Failure to Accurately Reconcile and Dispose of Controlled Medication
Penalty
Summary
The facility failed to establish and maintain an adequate system for the receipt and disposition of controlled drugs, specifically for one resident who was prescribed clonazepam for anxiety. On the observed date, a registered nurse (RN) removed a tablet of clonazepam from the medication card, crushed it, and prepared it for administration via the resident's gastrostomy tube. The RN then signed off the administration in the narcotic log. However, the narcotic record indicated there should have been two tablets remaining, but only one was present. The RN explained that she had disposed of a tablet after recalling that a state surveyor wanted to observe the administration, but did so without obtaining a witness, as required by facility policy. The RN admitted she was unfamiliar with the facility's policy, having only recently started working there, and did not secure a witness during the disposal process.

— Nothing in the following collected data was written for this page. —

(* ===== verification/Value.v ===== *)
(** * Values of a column stream

    [PgColumnarEncodeValue], [PgColumnarDecodeValue] and
    [pgcolumnar_skip_value] of [columnar_reader.c]: one datum in and out of a
    packed value stream.  A datum is a machine word for a by-value type and the
    bytes it points at otherwise.  PostgreSQL's [store_att_byval]/[fetch_att]
    and [pg_detoast_datum] are parameters, with what their documentation says
    of them in [TupMacsLaws]. *)

From S2P Require Import Prelude BitPack Codec Varlena.

Inductive Datum :=
| ByVal (word : Z)
| ByRef (bytes : list Z).

#[export] Instance Datum_eq_dec : EqDecision Datum.
Proof. solve_decision. Defined.

Class TupMacs : Type := {
  store_att_byval : Z -> Z -> res (list Z);
  fetch_att : list Z -> Z -> res Z;
  pg_detoast_datum : list Z -> list Z
}.

(** A by-value word as the server forms it: sign-extended from its width. *)
Definition byval_word (len w : Z) : Prop :=
  (len = 1 \/ len = 2 \/ len = 4 \/ len = 8) /\
  exists s, - 2 ^ (8 * len - 1) <= s < 2 ^ (8 * len - 1) /\ w = u64 s.

(** An inline, uncompressed varlena with a full four-byte header. *)
Definition flat_varlena (v : list Z) : bool :=
  match v with
  | b :: _ => (Z.land b 3 =? 0) && inline_varlena v
  | [] => false
  end.

(** [varlena_datum] holds of the bytes of a datum of a varlena type, however it
    is packaged. *)
Class TupMacsLaws `{TupMacs} : Type := {
  varlena_datum : list Z -> Prop;
  fetch_store : forall len w, byval_word len w ->
    exists b, store_att_byval w len = Ok b /\ zlen b = len /\ bytes_ok b /\ fetch_att b len = Ok w;
  detoast_flat : forall v, varlena_datum v ->
    bytes_ok (pg_detoast_datum v) /\ flat_varlena (pg_detoast_datum v) = true;
  detoast_same : forall v, flat_varlena v = true -> pg_detoast_datum v = v;
  flat_datum : forall v, bytes_ok v -> flat_varlena v = true -> varlena_datum v
}.

(** [VARSIZE] of a datum with a four-byte header. *)
Definition VARSIZE (p : list Z) : res Z :=
  hb ← rd p 0 4; Ok (Z.land (Z.shiftr (le_uint hb) 2) (2 ^ 30 - 1)).

Section Codec.
Context `{TupMacs} `{VarattExternal}.

Definition PgColumnarEncodeValueByLen (buf : list Z) (byval : bool) (len : Z) (value : Datum) : res (list Z) :=
  match byval, value with
  | true, ByVal w =>
      tmp ← store_att_byval w len;
      b ← rd tmp 0 len;
      Ok (buf ++ b)
  | false, ByRef p =>
      if 0 <? len then b ← rd p 0 len; Ok (buf ++ b)
      else if len =? -1 then
        let detoasted := pg_detoast_datum p in
        n ← VARSIZE detoasted;
        b ← rd detoasted 0 n;
        Ok (buf ++ b)
      else Err "columnar phase 1 does not support column type with attlen"
  | _, _ => Oob
  end.

Definition PgColumnarEncodeValue (buf : list Z) (att : Form_pg_attribute) (value : Datum) : res (list Z) :=
  PgColumnarEncodeValueByLen buf (attbyval att) (attlen att) value.

(** [p] is the stream from the cursor to its end; the second result is how far
    the cursor moves. *)
Definition PgColumnarDecodeValueByLen (byval : bool) (len : Z) (p : list Z) : res (Datum * Z) :=
  if byval then
    if zlen p <? len then Err "pgcolumnar: fixed-length value runs past the value stream end"
    else b ← rd p 0 len; w ← fetch_att b len; Ok (ByVal w, len)
  else if 0 <? len then
    if zlen p <? len then Err "pgcolumnar: fixed-length value runs past the value stream end"
    else _ ← MemoryContextAlloc len; b ← rd p 0 len; Ok (ByRef b, len)
  else
    n ← PgColumnarVarSizeAnyUnalignedBounded p;
    _ ← MemoryContextAlloc n;
    b ← rd p 0 n;
    Ok (ByRef b, n).

Definition PgColumnarDecodeValue (att : Form_pg_attribute) (p : list Z) : res (Datum * Z) :=
  PgColumnarDecodeValueByLen (attbyval att) (attlen att) p.

Definition pgcolumnar_skip_value (att : Form_pg_attribute) (p : list Z) : res Z :=
  if attbyval att || (0 <? attlen att) then
    if zlen p <? attlen att then Err "pgcolumnar: fixed-length value runs past the value stream end"
    else Ok (attlen att)
  else PgColumnarVarSizeAnyUnalignedBounded p.

End Codec.

(** A datum of a type with this storage. *)
Definition datum_ok `{TupMacsLaws} (byval : bool) (len : Z) (v : Datum) : Prop :=
  match byval, v with
  | true, ByVal w => byval_word len w
  | false, ByRef p =>
      if 0 <? len then bytes_ok p /\ zlen p = len /\ len <= MaxAllocSize
      else len = -1 /\ varlena_datum p /\ zlen (pg_detoast_datum p) <= MaxAllocSize
  | _, _ => False
  end.

(** The datum a reader builds for it: the same, less its TOAST packaging. *)
Definition stored_datum `{TupMacs} (len : Z) (v : Datum) : Datum :=
  match v with
  | ByRef p => if len =? -1 then ByRef (pg_detoast_datum p) else v
  | ByVal _ => v
  end.

Lemma flat_varlena_inline v :
  flat_varlena v = true -> inline_varlena v = true /\ 4 <= zlen v /\ VARSIZE v = Ok (zlen v).
Proof.
  destruct v as [|b v]; [done|]. unfold flat_varlena. intros [Hb%Z.eqb_eq Hi]%andb_true_iff. split; [done|].
  assert (Hb1 : VARATT_IS_1B b = false).
  { unfold VARATT_IS_1B. apply Z.eqb_neq. intros E. assert (Z.testbit (Z.land b 3) 0 = false) by (by rewrite Hb).
    assert (Z.testbit (Z.land b 1) 0 = true) by (by rewrite E). rewrite Z.land_spec in *. by destruct (Z.testbit b 0). }
  cbn [inline_varlena] in Hi. rewrite Hb1 in Hi.
  apply andb_true_iff in Hi as [H4%Z.leb_le Hl%Z.eqb_eq]. split; [done|].
  unfold VARSIZE. rewrite rd_Ok, bind_Ok by lia. f_equal. exact Hl.
Qed.

Lemma rd_all (b : list Z) : rd b 0 (zlen b) = Ok b.
Proof.
  pose proof (zlen_nonneg b). rewrite rd_Ok by lia. rewrite drop_0, take_ge; [done|]. unfold zlen. lia.
Qed.

Section CodecProofs.
Context `{TupMacsLaws} `{VarattExternal}.

(** Encoding appends a value of the stream; decoding and skipping that value
    move the cursor past exactly those bytes. *)
Lemma encode_decode_value byval len v rest buf :
  datum_ok byval len v ->
  exists b, PgColumnarEncodeValueByLen buf byval len v = Ok (buf ++ b) /\ bytes_ok b /\
    (if 0 <? len then zlen b = len else len = -1 /\ inline_varlena b = true) /\
    PgColumnarDecodeValueByLen byval len (b ++ rest) = Ok (stored_datum len v, zlen b).
Proof.
  intros Hv. pose proof (zlen_nonneg rest).
  destruct byval, v as [w|p]; try done; cbn [datum_ok] in Hv;
    cbn [PgColumnarEncodeValueByLen stored_datum].
  - pose proof Hv as [Hlen _]. destruct (fetch_store len w Hv) as (b & Hs & Hb & Hok & Hf).
    assert (0 < len) by lia.
    exists b. rewrite Hs, bind_Ok. rewrite <- Hb at 1. rewrite rd_all, bind_Ok.
    repeat split; try done; [by destruct (Z.ltb_spec 0 len); [|lia]|].
    unfold PgColumnarDecodeValueByLen. rewrite zlen_app, (proj2 (Z.ltb_ge _ _)) by lia.
    rewrite (rd_at [] b rest), bind_Ok by done. by rewrite Hf, bind_Ok, Hb.
  - destruct (Z.ltb_spec 0 len) as [Hpos|Hneg].
    + destruct Hv as (Hok & Hlen & Hmax). exists p. rewrite <- Hlen at 1. rewrite rd_all, bind_Ok.
      repeat split; try done. unfold PgColumnarDecodeValueByLen.
      destruct (Z.ltb_spec 0 len); [|lia]. rewrite zlen_app, (proj2 (Z.ltb_ge _ _)) by lia.
      rewrite MemoryContextAlloc_Ok, bind_Ok by lia. rewrite (rd_at [] p rest), bind_Ok by done.
      rewrite (proj2 (Z.eqb_neq len (-1))) by lia. by rewrite Hlen.
    + destruct Hv as (-> & Hp & Hmax). destruct (detoast_flat p Hp) as [Hok' Hflat].
      destruct (flat_varlena_inline _ Hflat) as (Hin & H4 & HV). set (d := pg_detoast_datum p) in *.
      exists d. change (-1 =? -1) with true. cbv iota. rewrite HV, bind_Ok, rd_all, bind_Ok.
      repeat split; try done. unfold PgColumnarDecodeValueByLen. change (0 <? -1) with false. cbv iota.
      rewrite bounded_inline, bind_Ok by done. rewrite MemoryContextAlloc_Ok, bind_Ok by lia.
      by rewrite (rd_at [] d rest), bind_Ok.
Qed.

(** Detoasting twice is detoasting once. *)
Lemma stored_datum_ok byval len v : datum_ok byval len v -> datum_ok byval len (stored_datum len v).
Proof.
  destruct byval, v as [w|p]; try done. cbn [stored_datum datum_ok]. destruct (Z.ltb_spec 0 len).
  - intros Hv. rewrite (proj2 (Z.eqb_neq len (-1))) by lia. cbn [datum_ok].
    by destruct (Z.ltb_spec 0 len); [|lia].
  - intros (-> & Hp & Hmax). destruct (detoast_flat p Hp) as [Hok Hflat]. change (-1 =? -1) with true.
    cbv iota. rewrite (detoast_same (pg_detoast_datum p)) by done.
    repeat split; [|done]. by apply flat_datum.
Qed.

Lemma stored_datum_idem byval len v :
  datum_ok byval len v -> stored_datum len (stored_datum len v) = stored_datum len v.
Proof.
  destruct byval, v as [w|p]; try done. cbn [stored_datum datum_ok]. destruct (Z.ltb_spec 0 len).
  - intros _. rewrite (proj2 (Z.eqb_neq len (-1))) by lia. cbn [stored_datum].
    by rewrite (proj2 (Z.eqb_neq len (-1))) by lia.
  - intros (-> & Hp & _). change (-1 =? -1) with true. cbv iota. cbn [stored_datum].
    change (-1 =? -1) with true. cbv iota. destruct (detoast_flat p Hp) as [_ Hf]. by rewrite detoast_same.
Qed.

(** [b] is what the stream holds for the datum [v]: whatever follows, decoding
    gives the datum and skipping moves as far. *)
Definition encodes (att : Form_pg_attribute) (v : Datum) (b : list Z) : Prop :=
  value_ok att b /\
  forall rest, PgColumnarDecodeValue att (b ++ rest) = Ok (stored_datum (attlen att) v, zlen b) /\
    pgcolumnar_skip_value att (b ++ rest) = Ok (zlen b).

Lemma skip_encoded byval len typ b rest :
  (byval = true -> 0 < len) ->
  (if 0 <? len then zlen b = len else len = -1 /\ inline_varlena b = true) ->
  pgcolumnar_skip_value (mkAtt byval len typ) (b ++ rest) = Ok (zlen b).
Proof.
  intros Hb Hl. unfold pgcolumnar_skip_value. cbn [attbyval attlen]. pose proof (zlen_nonneg rest).
  destruct (Z.ltb_spec 0 len).
  - rewrite orb_true_r, zlen_app, (proj2 (Z.ltb_ge _ _)) by lia. by rewrite Hl.
  - destruct byval; [specialize (Hb eq_refl); lia|]. apply bounded_inline, Hl.
Qed.

(** Writing a datum in its stored form appends an encoding of it. *)
Lemma encode_stored att v buf :
  datum_ok (attbyval att) (attlen att) v ->
  exists b, PgColumnarEncodeValue buf att (stored_datum (attlen att) v) = Ok (buf ++ b) /\ encodes att v b.
Proof.
  intros Hv. pose proof (stored_datum_ok _ _ _ Hv) as Hs. pose proof (stored_datum_idem _ _ _ Hv) as Hi.
  destruct (encode_decode_value _ _ _ [] buf Hs) as (b & He & Hb & Hl & _). exists b. split; [done|].
  split; [done|]. intros rest. split.
  - destruct (encode_decode_value _ _ _ rest buf Hs) as (b' & He' & _ & _ & Hd).
    rewrite He in He'. injection He' as He'%(inj (app buf)). subst b'. by rewrite Hi in Hd.
  - destruct att as [byval len typ]. apply skip_encoded; [|done]. intros ->. cbn in Hv.
    destruct v; [|done]. destruct Hv as [[ | [ | [ | ]]] _]; lia.
Qed.
End CodecProofs.

(** ** An instance for evaluation *)

(** Words in little-endian order, sign-extended when fetched; every value is
    already flat. *)
Definition tupmacs_le : TupMacs := {|
  store_att_byval := fun w len => Ok (le_bytes (Z.to_nat len) w);
  fetch_att := fun b len => Ok (u64 ((le_uint b + 2 ^ (8 * len - 1)) mod 2 ^ (8 * len) - 2 ^ (8 * len - 1)));
  pg_detoast_datum := fun v => v
|}.

Lemma fetch_store_le len w :
  byval_word len w ->
  let b := le_bytes (Z.to_nat len) w in
  zlen b = len /\ bytes_ok b /\
  u64 ((le_uint b + 2 ^ (8 * len - 1)) mod 2 ^ (8 * len) - 2 ^ (8 * len - 1)) = w.
Proof.
  intros [Hlen (s & Hs & ->)] b. assert (0 < len <= 8) by lia. unfold b.
  rewrite zlen_le_bytes, Z2Nat.id by lia. split; [done|]. split; [apply le_bytes_ok|].
  rewrite le_uint_le_bytes. unfold u64. rewrite Z2Nat.id by lia.
  assert (Hmod : (s mod 2 ^ 64) mod 2 ^ (8 * len) = s mod 2 ^ (8 * len)).
  { apply Z.mod_mod_divide. exists (2 ^ (64 - 8 * len)). rewrite <- Z.pow_add_r by lia. f_equal. lia. }
  rewrite Hmod, Zplus_mod_idemp_l. rewrite (Z.mod_small (s + _)); [by rewrite Z.add_simpl_r|].
  replace (2 ^ (8 * len)) with (2 * 2 ^ (8 * len - 1)) by (rewrite <- Z.pow_succ_r; [f_equal; lia|lia]). lia.
Qed.

Lemma tupmacs_le_laws : @TupMacsLaws tupmacs_le.
Proof.
  refine (@Build_TupMacsLaws tupmacs_le (fun v => bytes_ok v /\ flat_varlena v = true) _ _ _ _).
  - intros len w Hw. destruct (fetch_store_le len w Hw) as (Hl & Hb & He).
    eexists. split; [reflexivity|]. repeat split; [done..|]. cbn. by rewrite He.
  - done.
  - done.
  - done.
Defined.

The resident involved was a female with severe cognitive impairment, dependent on staff for all activities of daily living, and received medications via a feeding tube. Facility policy and interviews with the Director of Nursing (DON) and Administrator confirmed that a witness is required when disposing of controlled medications, and failure to do so could lead to discrepancies in drug accountability. The lack of a witness and improper reconciliation of the narcotic log resulted in an inability to accurately account for all controlled drugs, as required by federal and state regulations.